== Segment start ==
(* ===== verification/Safety.v ===== *)
(** * Absence of undefined behaviour in the instruction bodies

    Every generic instruction, started in a well-formed state with the stack
    items it requires and room for the one it may add, runs without an access
    out of bounds and without signed overflow, keeps the invariant, changes the
    stack height by the amount its traits announce and never increases the gas. *)
From stdpp Require Import base list tactics option.
From S2P Require Import Prelude Intx Ivmc Code ExecutionState Instructions InstructionsCalls Hoare.
From S2P Require Import MemoryRequirements.

(** [m'] is [m] with [bs] stored at [off]; storing nothing needs no address. *)
Definition stored (m : Memory.Memory) (off : Z) (bs : list byte) (m' : Memory.Memory)
    : Prop :=
  Memory.wf m' /\ Memory.m_size m' = Memory.m_size m /\
  match bs with
  | [] => Memory.bytes m' = Memory.bytes m
  | _ => overwrite (Memory.bytes m) off bs = Some (Memory.bytes m')
  end.

(** The [n] bytes of [bs] from [off], with zeros past its end. *)
Definition window (bs : list byte) (off n : Z) : list byte :=
  map (fun i => default Byte.x00 (nth_Z bs (off + Z.of_nat i))) (seq 0 (Z.to_nat n)).

Lemma length_window bs off n : length (window bs off n) = Z.to_nat n.
Proof. unfold window. by rewrite length_map, length_seq. Qed.

(** The clamped copy and the clearing of the rest give the window. *)
Lemma window_split bs off n :
  0 <= off -> 0 <= n ->
  let src := Z.min off (Z.of_nat (length bs)) in
  let copy_size := Z.min n (Z.of_nat (length bs) - src) in
  take (Z.to_nat copy_size) (drop (Z.to_nat src) bs) ++
    replicate (Z.to_nat (n - copy_size)) Byte.x00 = window bs off n.
Proof.
  intros Ho Hn src copy_size. apply list_eq_same_length with (Z.to_nat n).
  - apply length_window.
  - rewrite length_app, length_take, length_drop, length_replicate. lia.
  - intros i x y Hi Hx Hy. unfold window, nth_Z in Hy. rewrite list_lookup_fmap in Hy.
    rewrite lookup_seq_lt in Hy by lia. cbn in Hy. destruct (_ <? 0) eqn:?; [lia|].
    injection Hy as <-. rewrite lookup_app_Some in Hx.
    destruct Hx as [Hx|[Hlen Hx]].
    + rewrite lookup_take_Some, lookup_drop in Hx. destruct Hx as [Hx ?].
      replace (Z.to_nat (off + Z.of_nat i)) with (Z.to_nat src + i)%nat by lia. by rewrite Hx.
    + rewrite lookup_replicate in Hx. destruct Hx as [-> ?].
      rewrite length_take, length_drop in Hlen.
      rewrite lookup_ge_None_2; [done|]. lia.
Qed.

(** ** Rules for the shared parts of the bodies *)
Section Parts.
Context {E : Env} {ES : EnvSpec E}.
Implicit Types s : ExecutionState.

Lemma wp_cold_account addr (Q : bool -> _ -> Prop) QR s :
  (forall h b, Q b (with_host h s)) -> wp (Instr.cold_account addr) Q QR s.
Proof.
  intros HQ. unfold Instr.cold_account. wp_auto; [apply HQ|].
  replace s with (with_host (host s) s) by by destruct s. apply HQ.
Qed.

Lemma wp_charge_cold_account addr cost (Q : unit -> _ -> Prop) (QR : _ -> _ -> Prop) s :
  0 <= gas_left s <= i64_max -> 0 <= cost <= i64_max ->
  (forall h g, 0 <= g <= gas_left s -> Q tt (with_gas_left g (with_host h s))) ->
  (forall h g, QR IVMC_OUT_OF_GAS (with_gas_left g (with_host h s))) ->
  wp (Instr.charge_cold_account addr cost) Q QR s.
Proof.
  intros Hg Hc HQ HR. unfold Instr.charge_cold_account.
  apply wp_bind, wp_cold_account. intros h [].
  - apply wp_charge; state_cbn; [done|done|intros; apply HQ; lia|intros; apply HR].
  - apply wp_ret. specialize (HQ h (gas_left s)). destruct s. apply HQ. cbn in *. lia.
Qed.

Lemma wp_cold_storage key (Q : bool -> _ -> Prop) QR s :
  (forall h b, Q b (with_host h s)) -> wp (Instr.cold_storage key) Q QR s.
Proof.
  intros HQ. unfold Instr.cold_storage. wp_auto; [apply HQ|].
  replace s with (with_host (host s) s) by by destruct s. apply HQ.
Qed.

Lemma wp_write_zeros off n (Q : unit -> _ -> Prop) (QR : ivmc_status_code -> _ -> Prop) s :
  Memory.wf (memory s) -> 0 <= off -> 0 <= n < 2 ^ 64 ->
  (n = 0 \/ off + n <= Memory.m_size (memory s)) ->
  (forall m, stored (memory s) off (replicate (Z.to_nat n) Byte.x00) m ->
    Q tt (with_memory m s)) ->
  wp (if 0 <? u64 n
      then memory_write (u64 off) (replicate (Z.to_nat (u64 n)) Byte.x00) else mret tt) Q QR s.
Proof.
  intros Hwf Ho Hn Hin HQ. rewrite (u64_small n) by lia. destruct (0 <? n) eqn:?; bool_prop.
  - destruct Hin as [->|Hin]; [lia|]. pose proof Hwf as (_ & _ & _ & H33 & _).
    rewrite u64_small by lia.
    apply wp_memory_write; rewrite ?length_replicate; [done|done|lia|].
    intros m Hwm Hsz Hw. apply HQ. split; [done|]. split; [done|].
    destruct (Z.to_nat n) eqn:En; [lia|]. exact Hw.
  - apply wp_ret. replace n with 0 in HQ by lia.
    replace s with (with_memory (memory s) s) by by destruct s. by apply HQ.
Qed.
== Segment end ==
— Problem description —
Transcribe the records above exactly, beginning at the line that contains "rewrite lookup_seq_lt in" and ending with the line that contains "Section Parts.", both included, and nothing else.

— Result below —
    rewrite lookup_seq_lt in Hy by lia. cbn in Hy. destruct (_ <? 0) eqn:?; [lia|].
    injection Hy as <-. rewrite lookup_app_Some in Hx.
    destruct Hx as [Hx|[Hlen Hx]].
    + rewrite lookup_take_Some, lookup_drop in Hx. destruct Hx as [Hx ?].
      replace (Z.to_nat (off + Z.of_nat i)) with (Z.to_nat src + i)%nat by lia. by rewrite Hx.
    + rewrite lookup_replicate in Hx. destruct Hx as [-> ?].
      rewrite length_take, length_drop in Hlen.
      rewrite lookup_ge_None_2; [done|]. lia.
Qed.

(** ** Rules for the shared parts of the bodies *)
Section Parts.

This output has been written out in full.